The issue is riling officials like Sen. Ted Cruz, who brought the problem to FCC chair Ajit Pai and Secretary of State Mike Pompeo in a letter. Pai and his Mexican counterpart say they’re trying to hash out the issue.

CONGRESS UPDATE — A pair of bulletins to share from Congress:

— Senate approps season beginning: The Senate Appropriations Committee’s markup of the Labor-HHS-Education bill is due to begin Sept. 10, our Budget and Appropriations colleague Caitlin Emma reports. Besides the annual agita over the precise funding levels for ONC and other HHS agencies, we’re keeping an eye on the Senate’s interest in overturning the prohibition against using federal funds to develop a unique patient identifier.

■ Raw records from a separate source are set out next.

(** ** Dictionaries *)

Definition dict_get (d : gmap string pyval) (k : string) (dflt : pyval) : pyval :=
  default dflt (d !! k).

Definition dict_index (d : gmap string pyval) (k : string) : outcome pyval :=
  match d !! k with
  | Some v => Returns v
  | None => Raises (KeyError k)
  end.

(** Truth value of a Python object in [if x:]. *)
Definition truthy (v : pyval) : bool :=
  match v with
  | PyNone => false
  | PyBool b => b
  | PyStr s => negb (String.eqb s "")
  | PyExc _ => true
  | PyDict d => negb (bool_decide (d = ∅))
  end.

(** ** Engine callbacks, as the external engines issue them *)

(** One callback of [ydl.download([url])] into the hooks registered in
    [ydl_opts]. *)
Inductive ytdlp_call :=
| progress_call (d : gmap string pyval)   (* progress_hooks: progress_hook(d) *)
| post_call (filepath : string).           (* post_hooks: post_hook(filepath) *)

(** A whole [ydl.download([url])]: the callbacks in order and, when none of
    them raises, how the call ends. *)
Record ytdlp_script := {
  yt_calls : list ytdlp_call;
  yt_finish : option exn
}.

(** [self.pathfmt] after [super().handle_url]. *)
Record pathfmt := {
  pf_filename : string;
  pf_path : string                         (* empty when [pathfmt.path] is falsy *)
}.

(** One message dispatched by [download_job.run()] to the job's handlers,
    with the result of the library's own (overridden) handler. *)
Inductive gallery_msg :=
| url_msg (url : string) (kwdict : gmap string pyval)
          (super_handle_url : outcome (option pathfmt))
| queue_msg (url : string) (kwdict : gmap string pyval)
            (super_handle_queue : outcome unit)
| directory_msg (kwdict : gmap string pyval)
                (super_handle_directory : outcome unit).

(** ** External collaborators *)

Class Collaborators := {
  (** [urlparse(url).netloc]; [None] when [urlparse] raises *)
  urlparse_netloc : string → option string;
  (** [extractor.find(url) is not None], or the exception [find] raises *)
  extractor_find : string → outcome bool;
  (** [ydl.extract_info(url, download=False, process=False)] *)
  ydl_extract_info : string → outcome unit;
  (** [ydl.download([url])] *)
  ydl_download : string → ytdlp_script;
  (** the messages [job.DownloadJob(url).run()] dispatches *)
  gallery_messages : string → list gallery_msg;
  (** whether [Job.run] absorbs an exception escaping a handler *)
  job_run_absorbs : exn → bool;
  (** [str(exception.StopExtraction())] *)
  StopExtraction_str : string;
  (** [datetime.now().isoformat()] at the n-th reading of the clock *)
  isoformat_now : nat → string
}.

(** ** The observable world *)

Inductive event :=
| QueueProcessing (url : string)     (* main.py:66, a job leaves the queue *)
| QueueError (msg : string)          (* main.py:81, "[QUEUE] Error processing URL: {e}" *)
| ParserStart (url : string)         (* neodownloader_addon.py:150 *)
| Probed (tool url : string) (supported : bool)
| YtDlpStopped                       (* neodownloader_addon.py:321 *)
| Sink (payload : gmap string pyval) (line : string).
                                     (* handle_download_completed: the normalized
                                        payload and the console line printed *)

Record World := mkWorld {
  _STOP_ALL_DOWNLOADS : bool;        (* gallery_dl_patch._STOP_ALL_DOWNLOADS *)
  _STOP_YT_DLP : bool;               (* neodownloader_addon._STOP_YT_DLP *)
  stop_in : option nat;              (* a concurrent stop request lands after
                                        this many further flag reads *)
  clock : nat;
  trace : list event
}.

Definition M (A : Type) : Type := World → outcome A * World.

#[export] Instance M_ret : MRet M := λ A a w, (Returns a, w).
#[export] Instance M_bind : MBind M := λ A B f c w,
  match c w with
  | (Returns a, w') => f a w'
  | (Raises e, w') => (Raises e, w')
  end.

Definition raise {A} (e : exn) : M A := λ w, (Raises e, w).

(** Run [c] and hand back how it ended instead of unwinding. *)
Definition attempt {A} (c : M A) : M (outcome A) := λ w,
  match c w with
  | (r, w') => (Returns r, w')
  end.

Definition lift {A} (r : outcome A) : M A := λ w, (r, w).

(** The world after the events [es] were observed. *)
Definition record (es : list event) (w : World) : World :=
  mkWorld (_STOP_ALL_DOWNLOADS w) (_STOP_YT_DLP w) (stop_in w) (clock w)
          (trace w ++ es).

Definition emit (e : event) : M unit := λ w, (Returns (), record [e] w).

Definition read_clock : M nat := λ w,
  (Returns (clock w), mkWorld (_STOP_ALL_DOWNLOADS w) (_STOP_YT_DLP w) (stop_in w)
                              (S (clock w)) (trace w)).
(** * The four-digit expression engine of [solution.ts]

    A shallow embedding of the classes [Segment], [DigitSegment],
    [Combination], [Addition], [Subtraction] and [Calculator], followed by
    the properties of the engine.

    Modelling conventions.
    - A JavaScript [number] is an integer [Z] (the values [parseInt] returns,
      apart from [NaN]), small enough for exact arithmetic and for [toString]
      to print the plain decimal numeral; bitwise operators are [Z.lor] and
      [Z.lxor].
    - A [Set<string>] is a duplicate-free list in insertion order, which is the
      order [forEach] and [values()] follow.
    - [Map<number, string[]>] is a [gmap Z _].
    - A [throw] is an [Outcome]; the [do ... while] loop takes its number of
      rounds as fuel. *)

From Stdlib Require Import ZArith List String Ascii Bool Lia.
From stdpp Require Import base option gmap sorting.
Import ListNotations.

Local Open Scope string_scope.
Local Open Scope Z_scope.
Local Open Scope list_scope.

(** ** Decimal numerals: [Number.prototype.toString] on integers *)

Definition digitChar (d : Z) : ascii :=
  ascii_of_nat (48 + Z.to_nat d).

(** The numeral of a non-negative [n] in front of [suffix]; [fuel] bounds the
    number of divisions by ten. *)
Fixpoint decimalOf (fuel : nat) (n : Z) (suffix : string) : string :=
  let s := String (digitChar (n mod 10)) suffix in
  match fuel with
  | O => s
  | S f => if n <? 10 then s else decimalOf f (n / 10) s
  end.

Definition toStringZ (n : Z) : string :=
  if n <? 0
  then String "-" (decimalOf (Z.to_nat (Z.log2 (- n))) (- n) "")
  else decimalOf (Z.to_nat (Z.log2 n)) n "".

(** ** [Set<string>] *)

Definition setHas (text : string) (set : list string) : bool :=
  existsb (String.eqb text) set.

Definition setAdd (text : string) (set : list string) : list string :=
  if setHas text set then set else set ++ [text].

(** ** class Segment *)

Inductive Operator := OpAdd | OpSub | OpMul | OpDiv.

#[local] Unset Elimination Schemes.
Inductive Segment := mkSegment {
  operator : option Operator;
  operandA : option Segment;
  operandB : option Segment;
  expressions : list string;
  value : Z;
  usedDigits : Z;
  _isValid : bool;
  _isNumber : bool;
  _isComplete : bool;
  _isSolution : bool;
  _isCommutative : bool;
  _isDistributive : bool
}.
#[local] Set Elimination Schemes.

— EHRA comment: The Electronic Health Records Association is not fond of a provision in the Senate Finance Committee’s drug pricing legislation. The bill would include real-time benefit tools — which electronically tell providers the price of drugs — in the definition of a qualified EHR for ONC’s certification program.

The seemingly minor change would confound a long development process, forcing EHR vendors to develop a new feature that’s not ready for prime time, the association claims in a comment letter. The proposed standard is beta, and none of the relevant networks have comprehensive coverage of all the insurance plans.

The bill has already cleared the Senate Finance Committee, but the House and Senate HELP committees are also examining the drug pricing issue.

LOBBYING NOTE — Insurer Humana has joined the Consumer Technology Association, the trade group announced. It’s the first insurer to do so.

PERSONNEL NOTES — Lauren Silvis, the former FDA chief of staff, has joined cancer-data startup Tempus as its senior VP of external affairs. Her former boss, Scott Gottlieb, tweeted his congratulations … Raquel Bono, the head of the Defense Health Agency, is departing. She sat for a departure interview, and discussed MHS Genesis, with Government Matters. … CMMI’s Health IT, Interoperability, and Artificial Intelligence lead Lisa Bari has departed that agency to do health IT consulting, she tells Morning eHealth.

What We're Reading

The New York Times covers the dispute between big health care provider groups and data liberationists over patient privacy and unfettered access to data.

Wired has a long feature on the effort to bring DNA sequencing to bear on kids whose diseases can’t be diagnosed.

The Detroit Free Press covers Michigan officials’ warnings over a do-it-yourself rape kit test.